Azure VM command run
Description
AlphaSOC detected the execution of a command on an Azure virtual machine using the Run Command feature. Run Command allows execution of scripts inside VMs via the Azure management plane without requiring direct access to the VM. While this feature has legitimate administrative purposes, adversaries with cloud administrative access can abuse it to execute arbitrary code without direct VM access.
Impact
Unauthorized use of Run Command can enable threat actors to execute malicious code, install malware, exfiltrate data, or establish persistence on virtual machines. This technique allows attackers to bypass network-level controls and execute commands remotely through the Azure management plane.
Severity
| Severity | Condition |
|---|---|
Low | Azure VM command run |
Investigation and Remediation
Review Azure Activity logs to identify the
Microsoft.Compute/virtualMachines/runCommand/action event. Examine the
specific command executed, the target virtual machine, and the identity that
initiated the action. Verify whether the activity was authorized.

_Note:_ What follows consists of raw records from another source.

(** C1: the code at a 10 x 10 image with boxes of 3 x 3.  The image is
    padded to 12 x 12 and the mesh has 4 x 4 cells.  [_resize_meshes] does not
    evaluate the spline at the 12 x 12 pixels of the padded image: it takes
    [data_shape], 10 x 10, sample points over the whole knot range of the
    padded mesh, so the surface is 10 x 10, the crop under [padded] keeps all
    of it, and the 10 sample rows are spread over the 4 rows of boxes.  Pixel
    row 5 lies in box row 1; of 12 sample rows the one of index 5 is at
    [y = 1.32], in the cell of knot 1, but the code samples it at [y = 1.72],
    in the cell of knot 2.  With the piecewise-constant interpolant the map
    holds at [(5, 0)] the mean 8 of box [(2, 0)], not the mean 5 of the box
    [(1, 0)] the pixel lies in.  The returned map has the shape of the
    image. *)
Theorem C1_surface_not_padded :
  exists self mesh resized map,
    __init__ (H:=Ref.lib) image_10x10 (3, 3)%Z (1, 1)%Z None None
      "mean" 3%float None = Ok self
    /\ padded self = true
    /\ np_shape (init_data_ma (3, 3)%Z (yextra self) (xextra self) image_10x10 None)
       = (12, 12)%Z
    /\ background_mesh_fget (H:=Ref.lib) self = Ok mesh
    /\ np_shape mesh = (4, 4)%Z
    /\ _resize_meshes (H:=Ref.lib) self mesh = Ok resized
    /\ np_shape resized = (10, 10)%Z
    /\ np_shape resized <> (12, 12)%Z
    /\ take (crop_cols self resized) <$> take (crop_rows self resized) resized = resized
    /\ read_view (background (H:=Ref.lib) self fresh) = Ok map
    /\ map = resized
    /\ np_shape map = (10, 10)%Z
    /\ (exists y y',
          linspace (float_of_Z 0 - 0.5)%float (float_of_Z ((np_shape mesh).1 - 1) + 0.5)%float
            (data_shape self).1 !! 5 = Some y
          /\ (1.5 <? y)%float = true
          /\ linspace (float_of_Z 0 - 0.5)%float
               (float_of_Z ((np_shape mesh).1 - 1) + 0.5)%float 12 !! 5 = Some y'
          /\ (y' <? 1.5)%float = true)
    /\ lookup2 mesh 1 0 = Some 5%float
    /\ lookup2 mesh 2 0 = Some 8%float
    /\ lookup2 map 5 0 = Some 8%float.
Proof.
  eexists. eexists. eexists. eexists.
  split; [vm_compute; reflexivity|].
  split; [reflexivity|].
  split; [vm_compute; reflexivity|].
  split; [vm_compute; reflexivity|].
  split; [reflexivity|].
  split; [vm_compute; reflexivity|].
  split; [reflexivity|].
  split; [vm_compute; congruence|].
  split; [vm_compute; reflexivity|].
  split; [vm_compute; reflexivity|].
  split; [reflexivity|].
  split; [reflexivity|].
  split; [eexists; eexists; repeat split; vm_compute; reflexivity|].
  repeat split; vm_compute; reflexivity.
Qed.
Lemma pow2_lt_inv a b : 2 ^ a < 2 ^ b -> (a < b)%Z.
Proof. intros H. apply (Qpower_lt_compat_l_inv 2); [exact H | reflexivity]. Qed.

Lemma pow2_le_inv a b : 2 ^ a <= 2 ^ b -> (a <= b)%Z.
Proof. intros H. apply (Qpower_le_compat_l_inv 2); [exact H | reflexivity]. Qed.

Lemma pow2_inject k : (0 <= k)%Z -> inject_Z (2 ^ k) == 2 ^ k.
Proof. intros Hk. rewrite Zpower_Qpower by exact Hk. reflexivity. Qed.

Lemma pow2_split a b : 2 ^ a == 2 ^ (a - b) * 2 ^ b.
Proof.
  rewrite <- Qpower_plus by discriminate. replace (a - b + b)%Z with a by lia. reflexivity.
Qed.

Lemma ilog2_le x y : 0 < x -> x <= y -> (ilog2 x <= ilog2 y)%Z.
Proof.
  intros Hx Hxy. destruct (ilog2_spec x Hx) as [Hlo _].
  destruct (ilog2_spec y) as [_ Hhi]; [lra|].
  assert (H : 2 ^ ilog2 x < 2 ^ (ilog2 y + 1)) by lra.
  apply pow2_lt_inv in H. lia.
Qed.

Lemma round_half_even_le y n : y <= inject_Z n -> (round_half_even y <= n)%Z.
Proof.
  intros Hy. unfold round_half_even.
  pose proof (Qfloor_le y) as Hf.
  assert (Hfn : (Qfloor y <= n)%Z) by (rewrite Zle_Qle; lra).
  destruct (Qltb (y - inject_Z (Qfloor y)) (1 # 2)) eqn:E1; [exact Hfn|].
  apply Qltb_false in E1.
  assert (Hlt : (Qfloor y < n)%Z) by (rewrite Zlt_Qlt; lra).
  destruct (Qltb (1 # 2) (y - inject_Z (Qfloor y))); [lia|].
  destruct (Z.even (Qfloor y)); lia.
Qed.
(** A session whose browser was closed ([self.driver = None]). *)
Definition closed_session (c : fake_config) : state (fake c) :=
  State (B := fake c) tt false ∅ [].


Definition navigate_step : pydict :=
  [("action", PStr "navigate"); ("url", PStr "https://example.test")].

Definition type_step : pydict :=
  [("action", PStr "type"); ("selector_type", PStr "name");
   ("selector_value", PStr "q"); ("text", PStr "hello");
   ("enter_after", PBool true)].

Definition wait_step (seconds : pyval) : pydict :=
  [("action", PStr "wait"); ("seconds", seconds)].

Definition extract_step : pydict :=
  [("action", PStr "extract_text"); ("selector_type", PStr "xpath");
   ("selector_value", PStr "//h1"); ("variable_name", PStr "title")].

Definition click_step : pydict :=
  [("action", PStr "click"); ("selector_type", PStr "css");
   ("selector_value", PStr "#go")].


(** An [error] record without its [message] field. *)
Definition bare_error_step : pydict := [("action", PStr "error")].

(** The plan of the end-to-end scenario. *)
Definition scenario_plan : plan :=
  [navigate_step; type_step; wait_step (PInt 1); extract_step].

(* ===================================================================== *)
(** ** Session lifecycle *)
(* ===================================================================== *)

(** The browsers [_initialize_driver] knows how to start. *)
Inductive driver_kind : Type := ChromeDriver | FirefoxDriver.

Section Lifecycle.

Variable B : Browser.

(** [webdriver.Chrome(options=...)] or [webdriver.Firefox(options=...)]:
    the world with the started browser, or the exception of the start. *)
Variable launch : driver_kind -> result (World B).

(** [self.driver.implicitly_wait(seconds)] *)
Variable implicitly_wait : Z -> World B -> result unit * World B.

(** [self.driver.quit()] *)
Variable quit : World B -> result unit * World B.

(** [BrowserAgent()]: [__init__] with [_initialize_driver], for the value
    of [config.SELENIUM_DRIVER_TYPE]. Every exception of the start is
    printed and raised again, so no agent is built then. *)
Definition new_agent (SELENIUM_DRIVER_TYPE : string) : result (state B) :=
  let driver_type := py_lower SELENIUM_DRIVER_TYPE in
  let started :=
    if String.eqb driver_type "chrome" then launch ChromeDriver
    else if String.eqb driver_type "firefox" then launch FirefoxDriver
    else Raise (Exn ValueError
                  ("Unsupported driver type: " +:+ SELENIUM_DRIVER_TYPE)) in
  match started with
  | Ok w =>
      match implicitly_wait 5 w with
      | (Ok _, w') => Ok (State w' true ∅ [])
      | (Raise e, _) => Raise e
      end
  | Raise e => Raise e
  end.

(** The browser [_initialize_driver] leaves behind when it raises: the
    one that had started when the implicit wait raised, in the world the
    failed wait left. The exception is raised again, so no agent holds
    that browser. *)
Definition left_running (SELENIUM_DRIVER_TYPE : string) : option (World B) :=
  let driver_type := py_lower SELENIUM_DRIVER_TYPE in
  let started :=
    if String.eqb driver_type "chrome" then launch ChromeDriver
    else if String.eqb driver_type "firefox" then launch FirefoxDriver
    else Raise (Exn ValueError
                  ("Unsupported driver type: " +:+ SELENIUM_DRIVER_TYPE)) in
  match started with
  | Ok w =>
      match implicitly_wait 5 w with
      | (Ok _, _) => None
      | (Raise _, w') => Some w'
      end
  | Raise _ => None
  end.

(** [try: body  finally: final] *)
Definition try_finally {A} (body : M B A) (final : M B unit) : M B A :=
  fun s =>
    let (r, s1) := body s in
    match final s1 with
    | (Ok _, s2) => (r, s2)
    | (Raise e, s2) => (Raise e, s2)
    end.

(** [self.driver = None] *)
Definition release_driver : M B unit :=
  fun s => (Ok tt, State (world s) false (extracted_data s) (trace s)).

(** [close_browser]: quits the driver when there is one, ignoring the
    fault of the quit, and forgets it in every case. The quit is not an
    event of the trace. *)
Definition close_browser : M B unit :=
  fun s =>
    if driver_present s then
      try_finally
        (try_except B
           (fun s0 => let (r, w) := quit (world s0) in (r, set_world B w s0))
           (fun _ => ret B tt))
        release_driver s
    else (Ok tt, s).

End Lifecycle.

(* ===================================================================== *)
(** ** The table of common sites ([common_sites.py]) *)
(* ===================================================================== *)

Definition FAMOUS_SITES : list (string * string) :=
  [ ("google", "https://www.google.com");
    ("youtube", "https://www.youtube.com");
    ("wikipedia", "https://www.wikipedia.org");
    ("amazon", "https://www.amazon.com");
    ("facebook", "https://www.facebook.com");
    ("twitter", "https://www.twitter.com");
    ("x", "https://www.x.com");
    ("github", "https://www.github.com");
    ("linkedin", "https://www.linkedin.com");
    ("reddit", "https://www.reddit.com");
    ("bbc news", "https://www.bbc.com/news");
    ("cnn", "https://www.cnn.com");
    ("nytimes", "https://www.nytimes.com");
    ("openai", "https://www.openai.com");
    ("hugging face", "https://huggingface.co") ].
(** X17 ([do_vfp_2op_dp], [trans_VMOV_reg_dp], lines 2025-2102 and
    2820-2828).  With destination and source both in vector banks and a
    non-zero vector length, the double-precision register VMOV writes the
    old value of [Dm] to [Dd] and to the one register
    [vfp_advance_dreg vm delta]; the other registers of the destination
    vector are never written and the source is never advanced. *)
Theorem VMOV_reg_dp_short_vector ext vd vm g g1 pre :
  aa32_fpdp_v2 (cfg (dc g)) = true ->
  aa32_simd_r32 (cfg (dc g)) = true \/ Z.land (Z.lor vd vm) 16 = 0 ->
  shvec_unsupported (dc g) (vec_len (cfg (dc g))) = false ->
  0 < vec_len (cfg (dc g)) < 2 ^ 31 ->
  0 <= vec_stride (cfg (dc g)) < 2 ^ 32 - 2 ->
  vfp_dreg_is_scalar vd = false ->
  vfp_dreg_is_scalar vm = false ->
  vfp_access_check g = Some (true, g1, pre) ->
  exists g2 body,
    trans_VMOV_reg_dp {| op2_vd := vd; op2_vm := vm |} g
    = Some (true, g2, pre ++ body) /\
    forall m, pending m = None ->
      0 <= vfp_s m (2 * vm) < 2 ^ 32 ->
      0 <= vfp_s m (2 * vm + 1) < 2 ^ 32 ->
      let vt := vfp_advance_dreg vm
                  (Z.shiftr (vec_stride (cfg (dc g))) 1 + 1) in
      pending (run ext body m) = None /\
      regs (run ext body m) = regs m /\
      (forall d, d = vd \/ d = vt ->
         vfp_s (run ext body m) (2 * d) = vfp_s m (2 * vm) /\
         vfp_s (run ext body m) (2 * d + 1) = vfp_s m (2 * vm + 1)) /\
      (forall r, r <> 2 * vd -> r <> 2 * vd + 1 ->
                 r <> 2 * vt -> r <> 2 * vt + 1 ->
                 vfp_s (run ext body m) r = vfp_s m r).
Proof.
  intros Hv2 Hr32 Hsh Hlen Hstr Hvd Hvm Hchk.
  destruct g as [[c l w n j] [nt nl]]. cbn [dc cfg] in *.
  destruct g1 as [[c1 l1 w1 n1 j1] [nt1 nl1]].
  pose proof (vfp_access_check_cfg _ _ _ _ Hchk) as Hc.
  cbn [dc cfg] in Hc. subst c1.
  set (len := vec_len c) in *. set (stride := vec_stride c) in *.
  set (vt := vfp_advance_dreg vm (Z.shiftr stride 1 + 1)).
  assert (Hsr : 0 <= Z.shiftr stride 1 < 2 ^ 32 - 2).
  { rewrite Z.shiftr_div_pow2 by lia. change (2 ^ 1) with 2.
    split; [apply Z.div_pos; lia|].
    apply Z.div_lt_upper_bound; lia. }
  assert (Hgen :
    trans_VMOV_reg_dp {| op2_vd := vd; op2_vm := vm |}
      {| dc := {| cfg := c; v7m_lspact := l; v8m_fpccr_s_wrong := w;
                  v7m_new_fp_ctxt_needed := n; is_jmp := j |};
         tcg := {| next_temp := nt; next_label := nl |} |}
    = Some (true,
            {| dc := {| cfg := c; v7m_lspact := l1; v8m_fpccr_s_wrong := w1;
                        v7m_new_fp_ctxt_needed := n1; is_jmp := j1 |};
               tcg := {| next_temp := S (S nt1); next_label := nl1 |} |},
            pre ++ flat_map (copy64_ops nt1 (S nt1) vm)
                     (vd :: repeat vt (Z.to_nat len)))).
  { unfold trans_VMOV_reg_dp, do_vfp_2op_dp. cbn [op2_vd op2_vm].
    gen_eval_body. fold len. rewrite Hv2, Hsh. cbn [negb].
    assert (Hr : negb (aa32_simd_r32 c)
                 && negb (Z.land (Z.lor vd vm) 16 =? 0) = false).
    { destruct Hr32 as [->| ->]; [reflexivity|].
      cbn [Z.eqb negb]. apply andb_false_r. }
    rewrite Hr. rewrite Hchk. gen_eval_body. fold len stride.
    rewrite Hvd, Hvm.
    replace (len >? 0) with true by (symmetry; apply Z.gtb_lt; lia).
    gen_eval_body.
    assert (Hd : u32 (Z.shiftr stride 1 + 1) <> 0).
    { unfold u32. rewrite Z.mod_small; lia. }
    pose proof (do_vfp_2op_dp_loop_mov_ops nt1 (S nt1) _ Hd
                  (Z.to_nat len) vd vm) as Hl.
    rewrite Z2Nat.id in Hl by lia. rewrite Hl by lia.
    gen_eval_body. rewrite ?app_nil_r. cbn [app flat_map].
    unfold copy64_ops at 1. cbn [app].
    rewrite vfp_advance_dreg_bank, advance_bank_wrap,
      <- vfp_advance_dreg_bank by lia.
    reflexivity. }
  eexists. eexists. split; [exact Hgen|].
  intros m Hp Hlo Hhi. cbv zeta. fold vt. unfold run.
  destruct (run_copies64 ext nt1 (S nt1) vm (vd :: repeat vt (Z.to_nat len))
              m Hp Hlo Hhi) as (Hq & Hregs & Hin & Hout).
  split; [exact Hq|]. split; [exact Hregs|]. split.
  - intros d Hd. apply Hin. destruct Hd as [->| ->]; [now left|right].
    destruct (Z.to_nat len) eqn:E; [lia|now left].
  - intros r H1 H2 H3 H4. apply Hout.
    intros d [<-|Hi]; [now split|].
    apply repeat_spec in Hi. subst d. now split.
Qed.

If unauthorized, investigate the affected VM for signs of compromise, including malware, unauthorized users, or configuration changes. Rotate credentials for the compromised Azure identity and review RBAC assignments to restrict Run Command permissions to only authorized administrators. Consider implementing Azure Policy to restrict or monitor Run Command usage.
Known False Positives
- Authorized administrators using Run Command for legitimate maintenance tasks
- Automated scripts for VM configuration management
- Troubleshooting activities by support teams